対照的にYA-MANはその4日後に行なわれた公開練習でピリピリとした緊張感を全身から漂わせ、「明日試合をしてもいいですよ」と宣言するほど仕上がっていた。
選手の性格にもよるため、どちらがベストな状態なのかはわからない。ただ、今回の一戦に関していえば、公開練習時のピリピリムードを決戦のリングにそのまま持ち込んだYA-MANが朝倉を呑み込んでしまった気がしてならない。
YA-MANが「昔の朝倉未来を呼び戻した」瞬間
朝倉戦が決まってからというもの、YA-MANはキッチリと対策を立てていた。かつて朝倉とともに練習を行っていたYA-MANは、試合後の取材でこう語っている。
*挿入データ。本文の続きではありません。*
(** C39: when every frame holds a page, fetching a page that is not in the pool
    dereferences a null pointer if none may be evicted, and also if the bits of all
    that may be are set and the hand was never set or is on one of them, since the
    first round only clears their bits. Allocating a page when none may be evicted
    takes the lock of the replacer a second time. *)
Theorem pool_exhausted h bpm m fs count max_keys pid fuel d :
  pool_ok h bpm m fs → first_free (free_list bpm) = None → m !! pid = None → 0 ≤ pid < 10000 →
  (fs = [] ∨ (∃ i, hand_at (replacer bpm) fs i) ∧ Forall (λ f, f_ref f = true) fs →
    fetch_bpm_page pid bpm h d = Undef NullDeref)
  ∧ (fs = [] → index_file (disk_manager bpm) count max_keys d → 0 ≤ count < 65535 → m !! (count + 1) = None →
      allocate_new_page (S (S fuel)) BTREE_INDEX_PAGE bpm h d = Undef SelfDeadlock).
Proof.
  intros Hok Hfull Hnew Hpid. pose proof (nt_find _ _ _ _ (po_table _ _ _ _ Hok)) as Hfind. split.
  - intros Hfs. assert (∃ r h', new_bpm_page pid bpm h d = Ok (None, set_replacer r bpm, h', d)
      ∧ num_table h' (page_table bpm) (pool_size bpm) m) as (r & h' & Hn & Hnt).
    { destruct (decide (fs = [])) as [->|Hne].
      - destruct (new_bpm_page_locked _ _ _ pid d Hok) as (r & h' & Hn & Hnt & _); [lia|done|done|by exists r, h'].
      - destruct Hfs as [|[[i Hi] Hset]]; [done|].
        destruct (new_bpm_page_none _ _ _ _ _ pid d Hok ltac:(lia) Hnew Hfull Hne Hi Hset)
          as (r & h' & fs' & Hn & Hok' & _). exists r, h'. split; [done|]. exact (po_table _ _ _ _ Hok'). }
    eapply fetch_none; [done|lia|done|done|done].
  - intros -> Hfile Hcount Hnew'. cbn [allocate_new_page].
    destruct (new_btree_index_page_ok _ _ _ false d Hfile) as (d1 & -> & _); [lia|]. ok_step.
    assert (u16 (count + 1) = count + 1) as -> by (unfold u16; rewrite Z.mod_small; lia).
    destruct (new_bpm_page_locked _ _ _ (count + 1) d1 Hok) as (r & h1 & Hn & Hnt & Hlock); [lia|done|done|].
    rewrite (allocate_loop_none _ _ _ _ _ _ _ Hn). cbn [allocate_loop]. unfold new_bpm_page.
    rewrite pid_str_long by lia. ok_step. cbn [set_replacer page_table].
    rewrite (nt_find _ _ _ _ Hnt) by lia. ok_step. rewrite Hnew'.
    destruct (malloc (OU32 UINT32_MAX) h1) as [ptr h2] eqn:Hm. unfold choose_frame.
    cbn [set_replacer free_list replacer]. by rewrite Hfull, Hlock.
Qed.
「未来さんは右フックを合わせるクセがある。こっちが外からフックを振ると、右フックを返してくるわけです。そのフックをガードしながら、右ストレートを打つという作戦を立てていました」
フックだけではない。時折ボディストレートを打ち込むなど、顔面以外にも攻撃の的を散らしていた。コーナーを背にした朝倉はフックとボディが来ることを警戒していたので、思い切りストレートをもらってしまったのではないか。
ダメージは大きく、朝倉は意識を飛ばされて前のめりに倒れ込んだ。YA-MANは、いや見ている誰もが「これで終わった」と思いかけたが、“朝倉未来”としての意地とプライドがそうさせたのか、カウントが進む中、朦朧としながら朝倉は立ち上がった。YA-MANは感心するしかなかった。
「すげぇと思いました」
この一戦が決まるや、YA-MANは「昔の朝倉未来を呼び戻したい」と再三口にしていた。そう、殺気に満ちた目で相手を睨みつけ、スターダムを駆け上がっていった朝倉未来を。立ち上がってきたときの朝倉の視線に、往年の彼を一瞬感じたのは筆者だけではあるまい。